Все чаще Лизель, закрыв глаза, просила Макса проверить у нее те слова, в которых постоянно путалась, и ругалась, если те по-прежнему ускользали от нее. Потом вставала и раз по десять записывала их краской на стене. Макс Ванденбург и Лизель Мемингер вместе дышали запахами краски и цемента.

— Пока, Макс.

— Пока, Лизель.

В кровати она лежала без сна, представляя его внизу, в подвале. В ее полусонных видениях Макс всегда спал полностью одетым и даже в ботинках — вдруг снова придется убегать. И с открытым глазом.

 Синоптик: середина мая

Лизель открыла дверь и рот одновременно.

На Химмель-штрассе ее команда побила команду Руди со счетом 6:1, и Лизель победительницей влетела на кухню, спеша рассказать Папе с Мамой, как она забила гол.

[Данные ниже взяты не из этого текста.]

Lemma rule_pointer_starts (p : option AccessRule.t) (rest : string) :
  exists c X,
    (json.encode (GetCKParams.pointer_to_json AccessRule.to_json p) ++ rest)%string
    = String c X
    /\ json.is_space c = false /\ json.eqc c "]" = false.
Proof.
  destruct p as [r|].
  - exists "{"%char. eexists. split; [| split; reflexivity].
    unfold GetCKParams.pointer_to_json, AccessRule.to_json.
    cbn [json.encode]. rewrite !append_assoc. reflexivity.
  - exists "n"%char, ("ull" ++ rest)%string. repeat split.
Qed.

Lemma parse_rules_elems (l : list (option AccessRule.t)) :
  forall (x : option AccessRule.t) (rest : string) (f : nat),
    json.parse_elems (length l + 5 + f)
      (String.concat ","
         (map json.encode (map (GetCKParams.pointer_to_json AccessRule.to_json) (x :: l)))
       ++ "]" ++ rest)
    = Some (map (GetCKParams.pointer_to_json AccessRule.to_json) (x :: l), rest).
Proof.
  induction l as [|y l IH]; intros x rest f.
  - cbn [map String.concat length Nat.add].
    rewrite (parse_elem (4 + f) _ (GetCKParams.pointer_to_json AccessRule.to_json x)
               "]" rest); [reflexivity | apply parse_rule_pointer | reflexivity].
  - change (map json.encode
              (map (GetCKParams.pointer_to_json AccessRule.to_json) (x :: y :: l)))
      with (json.encode (GetCKParams.pointer_to_json AccessRule.to_json x)
            :: map json.encode
                 (map (GetCKParams.pointer_to_json AccessRule.to_json) (y :: l))).
    change (String.concat "," (?a :: map json.encode (map ?g (y :: l))))
      with (a ++ "," ++ String.concat "," (map json.encode (map g (y :: l))))%string.
    rewrite !append_assoc.
    change (length (y :: l) + 5 + f)%nat with (S (length l + 5 + f)).
    rewrite (parse_elem (length l + 5 + f) _
               (GetCKParams.pointer_to_json AccessRule.to_json x) ","
               (String.concat ","
                  (map json.encode
                     (map (GetCKParams.pointer_to_json AccessRule.to_json) (y :: l)))
                ++ "]" ++ rest)).
    + change (json.eqc "," "]") with false. change (json.eqc "," ",") with true.
      cbv iota. rewrite IH. reflexivity.
    + replace (length l + 5 + f)%nat with (4 + (length l + 1 + f))%nat by lia.
      apply parse_rule_pointer.
    + reflexivity.
Qed.
(** A switch with a target: the handler commits the target, rebuilds the
    tool set for it and answers with the success payload. *)
Lemma switch_to_commits : forall s roleName instruction providerArg target,
  reachable (walletManager s) ->
  switchTarget roleName (requestedProvider providerArg) (walletManager s)
  = Some target ->
  switchWallet (id target) (walletManager s)
  = (true, walletManager (committed target s))
  /\ exists ok s',
      initializeGoatTools true (committed target s) = (Return ok, s')
      /\ switch_to roleName instruction providerArg s
         = (Return (TextJson
                      (switchSuccessPayload roleName
                         (providerName (requestedProvider providerArg)) target ok)),
            s')
      /\ walletManager s' = walletManager (committed target s)
      /\ onChainCalls s' = onChainCalls s ++ [clientOf target].
Proof.
  intros s roleName instruction providerArg target Hr Ht.
  pose proof (reachable_wellFormed Hr) as Hwf.
  destruct (wellFormed_listed target Hwf (switchTarget_listed _ _ _ Ht))
    as [Hget Hd].
  assert (Hsw : switchWallet (id target) (walletManager s)
                = (true, walletManager (committed target s))).
  { unfold switchWallet. now rewrite Hget. }
  split; [exact Hsw|].
  destruct (rebuildFor_spec target (committed target s))
    as (ok & s' & Hrb & Hcalls & Hwm & _).
  exists ok, s'.
  assert (Hinit : initializeGoatTools true (committed target s) = (Return ok, s')).
  { rewrite (@initializeGoatTools_unfold _ true (committed target s) target);
      [exact Hrb|reflexivity|exact Hd]. }
  repeat split; try assumption.
  unfold switch_to, tryCatch, bind, gets, callManager, ret.
  fold (requestedProvider providerArg). rewrite Ht, Hsw. cbn [negb].
  change (mkServer (walletManager (committed target s)) (goatTools s)
                   (goatToolsLastWalletId s) (onChainCalls s))
    with (committed target s).
  now rewrite Hinit.
Qed.

(** C1.  In a reachable state whose registry has a wallet of the role,
    a switch answers with the success payload for a target that is the
    first wallet of the role and of the requested provider, or, when
    the registry has none, the first wallet of the role.  The target
    becomes the current wallet and [lastActiveWalletId] its id, so
    [getCurrentWallet] returns a wallet of the role, and of the
    requested provider whenever the registry has one.  The answer is
    the JSON object with [success], [message], the target under
    [wallet] and the two readiness flags; its [message] is the bare
    one exactly when the requested provider was honoured, and names
    the requested and the chosen provider otherwise. *)
Theorem C1_switch_selects_and_commits :
  forall (s : Server) (roleName instruction : string)
         (providerArg : option ProviderChoice),
    let requested := providerName (requestedProvider providerArg) in
    let m := walletManager s in
    reachable m ->
    (exists w, In w (getAllWallets m) /\ role w = roleName) ->
    exists target ok s' message,
      switch_to roleName instruction providerArg s
      = (Return (TextJson
                   (JObj [("success", JBool true);
                          ("message", JStr message);
                          ("wallet", JObj [("name", JStr (name target));
                                           ("address", JStr (publicAddress target));
                                           ("role", JStr (role target));
                                           ("provider", JStr (provider target))]);
                          ("goatToolsReinitialized", JBool ok);
                          ("readyForOperations", JBool ok)])), s')
      /\ (forall w, getWalletByRoleAndProvider roleName requested m = Some w ->
             target = w)
      /\ (getWalletByRoleAndProvider roleName requested m = None ->
          hd_error (getWalletsByRole roleName m) = Some target)
      /\ (exists l1 l2,
             getAllWallets m = l1 ++ target :: l2
             /\ ((provider target = requested
                  /\ forall y, In y l1 ->
                       ~ (role y = roleName /\ provider y = requested))
                 \/ ((forall y, In y (getAllWallets m) ->
                        ~ (role y = roleName /\ provider y = requested))
                     /\ forall y, In y l1 -> role y <> roleName)))
      /\ currentWallet (walletManager s') = Some target
      /\ lastActiveWalletId (walletManager s') = Some (id target)
      /\ wallets (walletManager s') = wallets m
      /\ getCurrentWallet (walletManager s') = Some target
      /\ role target = roleName
      /\ ((exists w, In w (getAllWallets m) /\ role w = roleName
                     /\ provider w = requested) ->
          provider target = requested)
      /\ (provider target = requested ->
          message = "Switched to " +++ roleName +++ " wallet")
      /\ (provider target <> requested ->
          message = "Switched to " +++ roleName +++ " wallet"
                    +++ " (" +++ requested +++ " not available, using "
                    +++ provider target +++ ")")
      /\ (message = "Switched to " +++ roleName +++ " wallet"
          <-> provider target = requested).
Proof.
  intros s roleName instruction providerArg requested m Hr [w0 [Hw0 Hrole0]].
  destruct (switchTarget roleName (requestedProvider providerArg) m)
    as [target|] eqn:Ht.
  2:{ exfalso. rewrite switchTarget_eq in Ht.
      destruct (getWalletByRoleAndProvider _ _ m); [discriminate|].
      unfold getWalletsByRole in Ht.
      assert (Hin : In w0 (filter (fun w => String.eqb (role w) roleName)
                                  (getAllWallets m))).
      { apply filter_In. split; [assumption|]. now apply String.eqb_eq. }
      destruct (filter _ (getAllWallets m)); [contradiction|discriminate]. }
  destruct (switch_to_commits s roleName instruction providerArg Hr Ht)
    as (_ & ok & s' & _ & Hsw & Hwm & _).
  destruct (switchTarget_Some _ _ _ Ht) as (Hrole & l1 & l2 & Hl & Hcase).
  exists target, ok, s', (switchMessage roleName requested target).
  split; [exact Hsw|].
  rewrite Hwm. cbn [committed walletManager
    currentWallet lastActiveWalletId wallets getCurrentWallet].
  fold m. fold requested in Hcase.
  split.
  { intros w Hw. destruct Hcase as [(_ & Hf & _)|(Hf & _)]; congruence. }
  split.
  { intros Hnone. pose proof Ht as Ht'. rewrite switchTarget_eq in Ht'.
    fold requested in Ht'. now rewrite Hnone in Ht'. }
  split.
  { exists l1, l2. split; [assumption|]. tauto. }
  split; [reflexivity|]. split; [reflexivity|]. split; [reflexivity|].
  split; [reflexivity|]. split; [assumption|].
  split.
  { intros (w & Hw & Hwr & Hwp).
    destruct Hcase as [(Hp & _)|(_ & Hn & _)]; [assumption|].
    exfalso. apply (Hn w Hw). auto. }
  split.
  { intros Hp. now apply switchMessage_honoured. }
  split.
  { intros Hp. unfold switchMessage. apply String.eqb_neq in Hp.
    rewrite Hp. reflexivity. }
  apply switchMessage_honoured.
Qed.

(** C4.  When the registry has no wallet of the role, a switch answers
    with the error payload, whose [availableWallets] holds one object
    for every wallet of the registry, in the order of the registry,
    with the name, role, provider and address of that wallet; the
    state, [currentWallet] and [lastActiveWalletId] included, is the one
    before the call. *)
Theorem C4_switch_without_candidate :
  forall (s : Server) (roleName instruction : string)
         (providerArg : option ProviderChoice),
    (forall w, In w (getAllWallets (walletManager s)) -> role w <> roleName) ->
    switch_to roleName instruction providerArg s
    = (Return (TextJson
                 (JObj [("error", JStr ("No " +++ roleName +++ " wallet found"));
                        ("availableWallets",
                         JArr (map (fun w =>
                                      JObj [("name", JStr (name w));
                                            ("role", JStr (role w));
                                            ("provider", JStr (provider w));
                                            ("address", JStr (publicAddress w))])
                                   (getAllWallets (walletManager s))));
                        ("instruction", JStr instruction)])),
       s).
Proof.
  intros s roleName instruction providerArg Hnone.
  unfold switch_to, tryCatch, bind, gets, ret.
  fold (requestedProvider providerArg).
  now rewrite (switchTarget_None (requestedProvider providerArg) _ Hnone).
Qed.

Lemma ensureGoatTools_unfold : forall s w,
  getCurrentWallet (walletManager s) = Some w ->
  privateKeyToAccount (privateKey w) = Some (publicAddress w) ->
  ensureGoatToolsForCurrentWallet s
  = if isSome (goatTools s) && sameId (goatToolsLastWalletId s) (id w)
    then (Return true, s) else rebuildFor w s.
Proof.
  intros s w Hcur Hd.
  pose proof (initializeGoatTools_unfold true s Hcur Hd) as Hinit.
  cbn [alreadyBound negb andb] in Hinit.
  unfold ensureGoatToolsForCurrentWallet, bind, gets, ret. rewrite Hcur.
  destruct (isSome (goatTools s)), (sameId (goatToolsLastWalletId s) (id w));
    cbn [negb orb andb]; try exact Hinit; reflexivity.
Qed.

(** What a handler's [ensureGoatToolsForCurrentWallet] does after a
    switch to X: nothing when the rebuild of the switch bound the tool
    set to X, one more rebuild when that rebuild failed. *)
Lemma ensure_after_switch : forall s roleName instruction providerArg X,
  reachable (walletManager s) ->
  switchTarget roleName (requestedProvider providerArg) (walletManager s)
  = Some X ->
  exists ok s',
    switch_to roleName instruction providerArg s
    = (Return (TextJson (switchSuccessPayload roleName
                           (providerName (requestedProvider providerArg)) X ok)),
       s')
    /\ ensureGoatToolsForCurrentWallet s'
       = if ok then (Return true, s') else rebuildFor X s'.
Proof.
  intros s roleName instruction providerArg X Hr Ht.
  pose proof (reachable_wellFormed Hr) as Hwf.
  destruct (wellFormed_listed X Hwf (switchTarget_listed _ _ _ Ht)) as [_ Hd].
  destruct (switch_to_commits s roleName instruction providerArg Hr Ht)
    as (_ & ok & s' & Hinit & Hh & Hwm & _).
  exists ok, s'. split; [exact Hh|].
  assert (Hcur : getCurrentWallet (walletManager s') = Some X)
    by now rewrite Hwm.
  rewrite (ensureGoatTools_unfold s' Hcur Hd).
  rewrite (@initializeGoatTools_unfold _ true (committed X s) X) in Hinit;
    [|reflexivity|exact Hd].
  cbn [alreadyBound negb andb] in Hinit. unfold rebuildFor in Hinit.
  destruct (getOnChainTools _ _) as [built|e].
  - destruct (registerGoatTools _ built); inversion Hinit; subst;
      cbn [goatTools goatToolsLastWalletId isSome sameId andb];
      [now rewrite String.eqb_refl|reflexivity].
  - inversion Hinit; subst. reflexivity.
Qed.

End SwitchProperties.

(* ================================================================== *)
(** * The wallet-gated handlers: properties *)

Section HandlerProperties.
Context {collab : Collaborators}.

(** A handler closed by [catch (error) { return ... }] returns. *)
Lemma tryCatch_returns : forall (A : Type) (c : M A) (f : string -> A) s,
  exists a s', tryCatch c (fun e => ret (f e)) s = (Return a, s').
Proof.
  intros A c f s. unfold tryCatch, ret.
  destruct (c s) as [[a|e] s']; eauto.
Qed.

Lemma restore_failed_unchanged : forall m,
  currentWallet (snd (restoreLastActiveWallet m)) = None ->
  snd (restoreLastActiveWallet m) = m.
Proof.
  intros m. unfold restoreLastActiveWallet.
  destruct (lastActiveWalletId m) as [last|]; [|reflexivity].
  destruct (negb (String.eqb last "") && JsMap.has last (wallets m));
    [|reflexivity].
  destruct (JsMap.get last (wallets m)); [discriminate|reflexivity].
Qed.

Lemma restoreIfNoCurrent_afterRestore : forall s,
  restoreIfNoCurrent s = (Return tt, afterRestore s).
Proof.
  intros s. unfold restoreIfNoCurrent, afterRestore, bind, gets, callManager, ret.
  destruct (getCurrentWallet (walletManager s)); [reflexivity|].
  now destruct (restoreLastActiveWallet (walletManager s)).
Qed.

Lemma afterRestore_idempotent : forall s,
  afterRestore (afterRestore s) = afterRestore s.
Proof.
  intros s. unfold afterRestore.
  destruct (getCurrentWallet (walletManager s)) eqn:Hcur.
  - now rewrite Hcur.
  - cbn [walletManager goatTools goatToolsLastWalletId onChainCalls].
    destruct (getCurrentWallet (snd (restoreLastActiveWallet (walletManager s))))
      eqn:Hcur'; [reflexivity|].
    unfold getCurrentWallet in Hcur'.
    now rewrite !(restore_failed_unchanged _ Hcur').
Qed.

Lemma handle_unfold : forall op args s,
  handle op args s
  = match getCurrentWallet (walletManager (afterRestore s)) with
    | None => (Return (TextJson (noWalletPayload op)), afterRestore s)
    | Some w =>
        tryCatch (withWallet op args w) (fun e => ret (errorResponse op e))
                 (afterRestore s)
    end.
Proof.
  intros op args s. unfold handle, tryCatch, bind at 1.
  rewrite restoreIfNoCurrent_afterRestore. unfold bind, gets, ret.
  destruct (getCurrentWallet (walletManager (afterRestore s))); reflexivity.
Qed.

Lemma noWalletPayload_instructs : forall op,
  mentions "switch_to_seller" (noWalletPayload op) = true.
Proof. intros []; reflexivity. Qed.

Затем она помчалась вниз, чтобы в красках описать все Максу, удар за ударом, а тот, опустив газету, напряженно слушал и смеялся вместе с девочкой.

Когда рассказ о забитом мяче был кончен, добрых несколько минут стояло молчание, пока Макс не поднял медленно взгляд.

— Лизель, ты можешь для меня кое-что сделать?

Все еще взбудораженная голом на Химмель-штрассе, Лизель вскочила с кипы холстин. Она ничего не сказала, но движение ясно показывало: девочка готова на все, что попросит Макс.

— Про свой гол ты мне все рассказала, — начал он, — но я не знаю, что за день там стоит. Я не знаю, забивала ты на солнце или там все затянуто тучами. — Макс запустил руку в коротко остриженные волосы, а болотные глаза молили о простейшем из простого. — Ты можешь сходить наверх и рассказать мне, как выглядит погода?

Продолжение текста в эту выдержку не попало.